As Your Great-Grandparents Saw the World

For the last two weeks I've been thinking about an essay Ta-Nehisi Coates wrote called "Grappling With Genosha," which explores why the pre-Civil War American South—and by extension, the entire United States—supported something as morally wrong as slavery.

Coates finds "almost any explanation that invokes individual evil to be unpersuasive." Instead, he says one must look at how society and self interest makes people rationlize and support things they might personally disagree with. Many people in the pre-Civil War South no doubt realized slavery was wrong but supported it because of the cumulative weight of their culture and self-interest. That's why slavery was accepted. It was far easier to go along with the evils around you than to take a stand which may cause you to lose your social standing, job, family, and much more.
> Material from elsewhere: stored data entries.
(** [Number.isSafeInteger(x) && x > 0], as 64 bits *)
Definition safe_positive (x : Z) : bool := f64_isInteger x && f64_le x (f64_ofZ MAX_SAFE) && f64_lt 0 x.

Definition toPositiveId (raw : value) : option Z :=
  let n := match raw with VStr s => if short_digits s then VNum (StringToNumber s) else raw | _ => raw end in
  match n with VNum x => if safe_positive x then Some x else None | _ => None end.

Definition toHistoryLimit (raw : option string) : option Z :=
  match raw with
  | None | Some "" => Some 0
  | Some s => match toPositiveId (VStr s) with
              | Some n => if f64_le n (f64_ofZ SETTINGS_HISTORY_MAX) then Some n else None
              | None => None
              end
  end.

(** ** The console's role map *)

Record ConsoleRoleGrant := mkGrant { grant_key : string; grant_role : string; grant_tenant : option string }.
Record ConsoleRbacView := mkRbacView {
  groupRoles : list ConsoleRoleGrant; localRbac : list ConsoleRoleGrant; rbac_defaultTenant : option string }.

(** A string or [null]; the outer option is the failed narrowing. *)
Definition nullable_string (v : value) : option (option string) :=
  match v with VNull => Some None | VStr s => Some (Some s) | _ => None end.

Definition toConsoleGrant (item : value) : result (option ConsoleRoleGrant) :=
  if not_object item then Ok None
  else
    k ← get item "key"; r ← get item "role"; t ← get item "tenant";
    Ok match k, toTag CONSOLE_ROLES r, nullable_string t with
       | VStr k, Some r, Some t => Some (mkGrant k r t)
       | _, _, _ => None
       end.

Definition toConsoleGrants (raw : value) : result (option (list ConsoleRoleGrant)) :=
  match raw with VArr items => project_all toConsoleGrant items | _ => Ok None end.

Definition toConsoleRbacView (raw : value) : result (option ConsoleRbacView) :=
  if not_object raw then Ok None
  else
    g ← get raw "groupRoles"; g ← toConsoleGrants g; l ← get raw "localRbac"; l ← toConsoleGrants l;
    d ← get raw "defaultTenant";
    Ok match g, l, nullable_string d with
       | Some g, Some l, Some d => Some (mkRbacView g l d)
       | _, _, _ => None
       end.

(** ** Resolvers *)

Section resolvers.
Context (client : string → value → result value) (principal : OperatorPrincipal).

Definition resolveSettings (next : Z) (surface : option string) : result (option SettingsView) * Z :=
  let '(rid, next) := requestId next in
  (wire ← awaited (settingsRead client principal (VObj (("request_id", vint rid) :: opt_prop "surface" VStr surface)));
   r ← refused wire;
   if (r : bool) then Ok None
   else view ← toSettingsView wire;
        match view with
        | None => Throw (SettingsUnavailableError "a setting carries an origin this build does not know")
        | Some v => Ok (Some v)
        end, next).

(** A fresh request id, the call, and the projection of its reply. *)
Definition settings_call (method : OperatorPrincipal → value → result (EngineDelegation * result value))
    (project : value → result value) (next : Z) (fields : props) : result value * Z :=
  let '(rid, next) := requestId next in
  (wire ← awaited (method principal (VObj (("request_id", vint rid) :: fields))); project wire, next).

Definition resolveSettingsCommit (next : Z) (request : SettingsCommitRequest) :=
  settings_call (settingsCommit client) toSettingsReceipt next (toWireSettingsCommitFields request).
Definition resolveSettingsReports (next : Z) (names : list string) :=
  settings_call (settingsReports client) toSettingsReportsView next [("reports", VArr (map VStr names))].
Definition resolveSettingsPropose (next : Z) (request : SettingsCommitRequest) :=
  settings_call (settingsPropose client) toSettingsProposalReceipt next (toWireSettingsCommitFields request).
Definition resolveSettingsApprovals (next : Z) :=
  settings_call (settingsApprovals client) toPendingProposals next [].
Definition resolveSettingsApprove (next proposal : Z) :=
  settings_call (settingsApprove client) toSettingsReceipt next [("proposal", VNum proposal)].
Definition resolveSettingsHistory (next limit : Z) :=
  settings_call (settingsHistory client) toSettingsHistoryView next [("limit", VNum limit)].
Definition resolveSettingsRollback (next to : Z) :=
  settings_call (settingsRollback client) toSettingsReceipt next [("to", VNum to)].
End resolvers.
I agree with this analysis. While it is easy to look back at slavery and say we enlightened modern people would never have supported such a horrible system, we're saying that from the comfort of a 150 years distance. Instead of saying how you'd have fought against slavery if you'd been alive back then, find a major societal trend in today's world and see how accepting you are of it.
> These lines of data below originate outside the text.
(** [catch (error)]: the move was refused after the settings were committed *)
Fixpoint mark_committed {A} (c : flow A) : flow A :=
  match c with
  | Return a => Return a
  | Reject (VtzCommandError failure _) => Reject (VtzCommandError failure true)
  | Reject e => Reject e
  | Fetch r k => Fetch r (λ o, mark_committed (k o))
  end.

Definition zone_url (id : string) : string := "/api/vtz/" +:+ encodeURIComponent id.

Definition runVtzCommand (command : ZoneCommand) : flow value :=
  match command with
  | zone_create spec => send_zone "/api/vtz" "POST" (Some spec)
  | zone_delete id => send_zone (zone_url id) "DELETE" None
  | zone_save id spec moveTo =>
      edited ← send_zone (zone_url id) "PUT" (Some spec);
      match moveTo with
      | None => Return edited
      | Some name => mark_committed (send_zone (zone_url id +:+ "/rescope") "POST" (Some (VObj [("newName", VStr name)])))
      end
  end.

(** ** Entities ([useEntityDetail.ts], [useIsolate.ts]) *)

Definition entity_url (ref : EntityRef) : string :=
  "/api/entity/" +:+ kind_name (ref_kind ref) +:+ "/" +:+ encodeURIComponent (ref_id ref).

Definition fetchEntityDetail (ref : EntityRef) : flow value := read_url "entity detail" (entity_url ref).

Definition postIsolate (ref : EntityRef) (posture commandId : string) : flow value :=
  post_url (StatusError "IsolateError") (entity_url ref +:+ "/isolate")
    (VObj [("commandId", VStr commandId); ("posture", VStr posture)]).

(** ** SOC operations ([useSoc.ts], [useCognitionRun.ts], [useCaseCommand.ts], [usePlanCommand.ts]) *)

Definition fetchSocKpis : flow value := read_url "soc kpis" "/api/soc/kpis".
Definition fetchSocIncidents : flow value := read_url "soc incidents" "/api/soc/incidents".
For example, gasoline powered automobiles create polution and other planet-wide side effects. But how many people are willing to cut themselves off from the benefits of the internal combustible engine? Instead, the best people seem to do is slowly change things. To hope that one day technological advances will result in cleaner engines so we can have the benefits of cars without the bad things. I wonder what our descendents will think about such rationalizations?

And that is at the heart of how to view history—time changes what humans are willing to accept and how we see our world.
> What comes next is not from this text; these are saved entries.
Definition handleGovernedSettings : option prog :=
  if negb (bool_decide (path = "/api/settings")) ||
     (negb (bool_decide (meth = "GET")) && negb (bool_decide (meth = "POST"))) then None
  else Some (gated (λ p,
    if bool_decide (meth = "POST") then commitGovernedSettings p
    else
      match param_text (params req) "surface" with
      | Some s => if surface_name s then tiered_read p (c_settings (Some s)) (catch_read is_settings_unavailable) else bad_request
      | None => tiered_read p (c_settings None) (catch_read is_settings_unavailable)
      end)).

(** The session gate, the role gate, the engine gate. *)
Definition with_global_admin (k : OperatorSession → prog) : prog :=
  with_session (λ s, if bool_decide (role s = global_admin) then k s else refused_as "Role").

Definition handleModelAccess : option prog :=
  let isRead := bool_decide (path = "/api/model-access") && bool_decide (meth = "GET") in
  let isWrite := bool_decide (path = "/api/model-access/grant") && bool_decide (meth = "PUT") in
  if negb isRead && negb isWrite then None
  else Some (with_global_admin (λ s, with_engine (
    let p := principalFromSession s (activeTenantOverride req) in
    if isRead then
      let days := match param (params req) "days" with None => f64_ofZ 7 | Some raw => StringToNumber raw end in
      if negb (f64_isInteger days) || f64_lt days (f64_ofZ 1) || f64_lt (f64_ofZ MAX_SPEND_DAYS) days then bad_request
      else tiered_read p (c_modelAccess days) (catch_read never)
    else
      with_request toAgentGrantChange bad_request (λ change,
        awaiting p (c_agentGrant change) (catch_read never) (λ v,
          if null_view v then refused_as "Tier"
          else send (match v with V_grant (conflicting _) => 409 | _ => 200 end) v (catch_read never)))))).

Definition handleConsoleRbac : option prog :=
  if negb (bool_decide (path = "/api/settings/console-rbac")) || negb (bool_decide (meth = "GET")) then None
  else Some (with_global_admin (λ _, send_out 200 (V_rbac (rbacConfigView (rbac (config deps)))))).

Definition handleSettingsReports : option prog :=
  if negb (bool_decide (path = "/api/settings/reports")) || negb (bool_decide (meth = "GET")) then None
  else Some (gated (λ p,
    match toSettingsReportNames (param (params req) "names") with
    | None => bad_request
    | Some names => tiered_read p (c_settingsReports names) (catch_read never)
    end)).

Definition status_view (ps : props) : view := V (VObj ps).

Definition handleSecuritySession : option prog :=
  if negb (bool_decide (path = "/api/settings/security-session")) || negb (bool_decide (meth = "GET")) then None
  else Some (with_session (λ _,
    match sessionPort (config deps), remotePort req with
    | None, _ => Reply (mkResponse 200 (status_view [("status", VStr "unconfigured")]))
    | Some _, None => Reply (mkResponse 200 (status_view [("status", VStr "not-tunnelled")]))
    | Some _, Some port =>
        AwaitLocal (l_sessionGroup port) (λ outcome,
          match outcome with
          | Ok (V (VStr g)) => Reply (mkResponse 200 (status_view [("status", VStr "negotiated"); ("group", VStr g)]))
          | Ok _ => Reply (mkResponse 200 (status_view [("status", VStr "not-tunnelled")]))
          | Throw _ => fail 503 "unavailable"
          end)
    end)).

(** [/^\/api\/settings\/approvals\/([0-9]{1,15})\/approve$/] *)
Definition approve_match (p : string) : option string :=
  rest ← JsString.strip_prefix "/api/settings/approvals/" p; id ← strip_suffix "/approve" rest;
  if short_digits id then Some id else None.

(** The proposals under the name the page reads. *)
Definition proposals_view (v : view) : view := match v with V pending => V (VObj [("proposals", pending)]) | _ => v end.

(** A body that cannot be read is [undefined]. *)
Definition or_undefined (outcome : result value) : value := match outcome with Ok b => b | Throw _ => VUndefined end.

Definition handleSettingsGovernance : option prog :=
  let catch := catch_read never in
  let post := bool_decide (meth = "POST") in
  let get_ := bool_decide (meth = "GET") in
  if bool_decide (path = "/api/settings/propose") && post then
    Some (gated (λ p,
      ReadBody MAX_COMMAND_BODY_BYTES (λ outcome,
        attempt (toSettingsCommitRequest (or_undefined outcome)) catch (λ request,
          match request with
          | None => malformed
          | Some request => plain_read p (c_settingsPropose request) catch
          end))))
  else if bool_decide (path = "/api/settings/approvals") && get_ then
    Some (gated (λ p,
      awaiting p c_settingsApprovals catch (λ v,
        if null_view v then refused_as "Tier" else send 200 (proposals_view v) catch)))
  else match approve_match path, post with
  | Some id, true =>
      Some (gated (λ p,
        match toPositiveId (VStr id) with
        | None => bad_request
        | Some proposal => plain_read p (c_settingsApprove proposal) catch
        end))
  | _, _ =>
      if bool_decide (path = "/api/settings/history") && get_ then
        Some (gated (λ p,
          match toHistoryLimit (param (params req) "limit") with
          | None => bad_request
          | Some limit => tiered_read p (c_settingsHistory limit) catch
          end))
      else if bool_decide (path = "/api/settings/rollback") && post then
        Some (gated (λ p,
          ReadBody MAX_COMMAND_BODY_BYTES (λ outcome,
            let b := or_undefined outcome in
            attempt (if not_object b then Ok None else to ← get b "to"; Ok (toPositiveId to)) catch (λ to,
              match to with
              | None => malformed
              | Some to => plain_read p (c_settingsRollback to) catch
              end))))
      else None
  end.
(* ===== verification/ConsoleProofs.v ===== *)
(** * The console and the server together

    What the server makes of the console's requests: each request is declared, claimed by the
    handler of its surface, and asks the engine for what the console's function says.  The
    handlers claim paths of their own surface only, so a request is followed through the
    route chain by its area. *)
From S2P Require Import Prelude Bytes Float64 Cbor JsValue JsString Num64 LineExchange Cache Rbac Sessions Cookie Oidc.
From S2P Require Import AuthRouter OperatorEngine Vtz VtzProofs Policies Forge Distribute Routes JsOps Overview Users Objects EntityDetail Soc Settings.
From S2P Require Import Decimal ModelAccess Http Uri Console Server.
From stdpp Require Import list.
Open Scope Z_scope.

(** ** Areas *)

Lemma startsWith_iff p a : startsWith p a = true ↔ ∃ r, p = a +:+ r.
Proof.
  unfold startsWith. destruct (JsString.strip_prefix a p) as [r|] eqn:E.
  - apply strip_prefix_Some in E as ->. naive_solver.
  - split; [done|]. intros [r Hr]. by rewrite (proj2 (strip_prefix_Some _ _ _) Hr) in E.
Qed.

Lemma strip_both a b p r s : p = a +:+ r → p = b +:+ s → JsString.strip_prefix a b ≠ None ∨ JsString.strip_prefix b a ≠ None.
Proof.
  revert b p. induction a as [|c a IH]; intros b p; [by left|]. destruct b as [|d b]; [by right|].
  rewrite !str_app_cons. intros -> [= -> E]. cbn. rewrite Ascii.eqb_refl. by apply (IH b (a +:+ r)).
Qed.

(** A path is in one area only. *)
Lemma apart a b p : startsWith a b = false → startsWith b a = false → startsWith p a = true → startsWith p b = false.
Proof.
  intros H1 H2 [r Hr]%startsWith_iff. destruct (startsWith p b) eqn:E; [|done]. apply startsWith_iff in E as [s Hs].
  unfold startsWith in H1, H2. destruct (strip_both _ _ _ _ _ Hr Hs); repeat case_match; done.
Qed.

Lemma not_at p pre c : startsWith p pre = false → startsWith c pre = true → bool_decide (p = c) = false.
Proof. intros H1 H2. apply bool_decide_eq_false_2. by intros ->; rewrite H1 in H2. Qed.

Lemma at_not p pre c : startsWith p pre = true → startsWith c pre = false → bool_decide (p = c) = false.
Proof. intros H1 H2. apply bool_decide_eq_false_2. by intros ->; rewrite H1 in H2. Qed.

Lemma not_among p pre l : startsWith p pre = false → forallb (λ c, startsWith c pre) l = true → bool_decide (p ∈ l) = false.
Proof.
  intros H1 H2. apply bool_decide_eq_false_2. intros Hin%list_elem_of_In. rewrite forallb_forall in H2.
  by rewrite (H2 p Hin) in H1.
Qed.
Lemma does_configure provider poll full : field provider → f64_isInteger poll = true → f64_isInteger full = true →
  asks (configure_request provider poll full) (c_idamConfigure (mkIdamDraft provider true (VNum poll) (VNum full))).
Proof using Hengine.
  intros [Ht Hne] Hp Hf. unfold configure_request.
  serve_body "/api/idam/configure" (idam_chain JSON_stringify deps) ltac:(unfold handleIdamCommand, handleIdamConnect, handleIdamSecret, handleIdamConfigure, configure_draft, idam_post).
  fields. rewrite Ht. cbn [is_integer]. by rewrite bool_decide_eq_false_2, Hp, Hf.
Qed.

(** What the onboarding goes on with after each request that succeeds. *)
Lemma connect_requests input res : res_ok res = true →
  request_after res 1 (idam_connect_call input) =
    Some (connect_request (in_provider input) (in_domain input) (in_clientId input) (in_audience input)) ∧
  (∀ poll full, in_pollIntervalSecs input = VNum poll → in_fullSyncCadenceHours input = VNum full →
     request_after res 2 (idam_connect_call input) = Some (configure_request (in_provider input) poll full)).
Proof using. clear. intros Hr. split; [|intros poll full Hp Hf]; cbn; rewrite Hr; cbn; rewrite ?Hr; [done|]. cbn. by rewrite Hp, Hf. Qed.

#[local] Hint Resolve does_export does_create does_edit does_delete does_move does_distribute does_isolate does_generate does_act
  does_verdict does_approve_plan does_modify_plan does_create_user does_edit_user does_user_status does_create_group
  does_create_object does_edit_object does_delete_object does_create_policy does_edit_policy does_publish does_delete_policy
  does_sync does_commit does_propose does_approve does_rollback does_soc_settings does_grant : core.
(** [zone] is [None] in create mode. *)
Record EditorState := mkEditor { leaf : string; parentName : string; form : FormState }.

Definition openEditor (zone : option EditedZone) : EditorState :=
  match zone with
  | None => mkEditor "" "" (mkForm "" standard full draft true (f64_ofZ DEFAULT_REAUTH_INTERVAL_HOURS))
  | Some z => let '(p, l) := splitZoneName (ez_name z) in
              mkEditor l p (mkForm "" (ez_zoneType z) (ez_telemetry z) (ez_lifecycle z) (ez_microSegmentation z) (ez_reauthIntervalHours z))
  end.

Definition moveBlocked (zone : option EditedZone) : bool :=
  match zone with Some z => 0 <? ez_subZoneCount z | None => false end.

Definition selectableParents (zone : option EditedZone) (parents : list EditedZone) : list EditedZone :=
  match zone with
  | None => parents
  | Some z => filter (λ p, ez_name p ≠ ez_name z ∧ startsWith (ez_name p) (ez_name z +:+ ".") = false) parents
  end.

Definition composed (s : EditorState) : string := composeZoneName (parentName s) (leaf s).

Definition nameProblem (s : EditorState) : option string := if bool_decide (leaf s = "") then None else vtzNameProblem (composed s).

Definition canSubmit (busy : bool) (s : EditorState) : bool :=
  negb busy && negb (bool_decide (composed s = "")) && bool_decide (nameProblem s = None) &&
  (utf8ByteLength (fm_description (form s)) <=? VTZ_DESCRIPTION_MAX_BYTES) && hours_ok (fm_reauthIntervalHours (form s)).

Definition moveTo (zone : option EditedZone) (s : EditorState) : option string :=
  match zone with
  | Some z => if bool_decide (composed s = ez_name z) then None else Some (composed s)
  | None => None
  end.

Definition specFromForm (s : EditorState) : value :=
  let f := form s in
  VObj [("name", VStr (composed s)); ("description", VStr (fm_description f)); ("zoneType", VStr (archetype_tag (fm_zoneType f)));
        ("ownPostures", VArr []); ("microSegmentation", VBool (fm_microSegmentation f));
        ("telemetry", VStr (telemetry_tag (fm_telemetry f))); ("reauthIntervalHours", VNum (fm_reauthIntervalHours f));
        ("lifecycle", VStr (lifecycle_tag (fm_lifecycle f)))].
Last year I took part in an Authors and Ideas Panel at the World Fantasy Convention. One of the participants—author S.M. Stirling—said something which really resonated with me. To quote:

"If a writer is arguing for a point of view or a belief in their work, that's not what they really strongly believe. The things you believe most strongly, the things you never even think to argue about—your default assumptions about what the world is, what humans beings are, how they operate, that sort of thing—that suffuses what you write. These things vary both between individuals and over time. That's one of the reasons it is valuable to read stuff written a long time ago. You're looking through alien eyes. There is no one more alien than your great-great-great-grandparents. Reading stuff they wrote gives you a valuable corrective on assuming that you are the default condition for human beings. That your basic assumptions are the laws of the universe and will endure forever, or that everything changed up until it came to you and your glorious self and now it will be that way until the end of time."

I love that quote. And Stirling is absolutely correct. No one is more more alien than your great-great-great-grandparents.

But that also brings to mind how our great-great-great-grandchildren will see us. To them we will also be totally alien and they will likely condemn us for the moral choices we made—choices which to us seem totally acceptable but to our descendents will be nothing but evil.

This isn't to say slavery was anything but morally wrong. I hope that if I'd lived back then I'd have taken a stand against this evil institution. But as Ta-Nehisi Coates points out, we don't have that luxury.

Instead, Coates says that to understand how you would have lived in the past "You almost have to forget who you are and start thinking about what you might have been. But if you're going to go there, you have to go there. If this feels safe, comfortable, or affirming, you've done something wrong."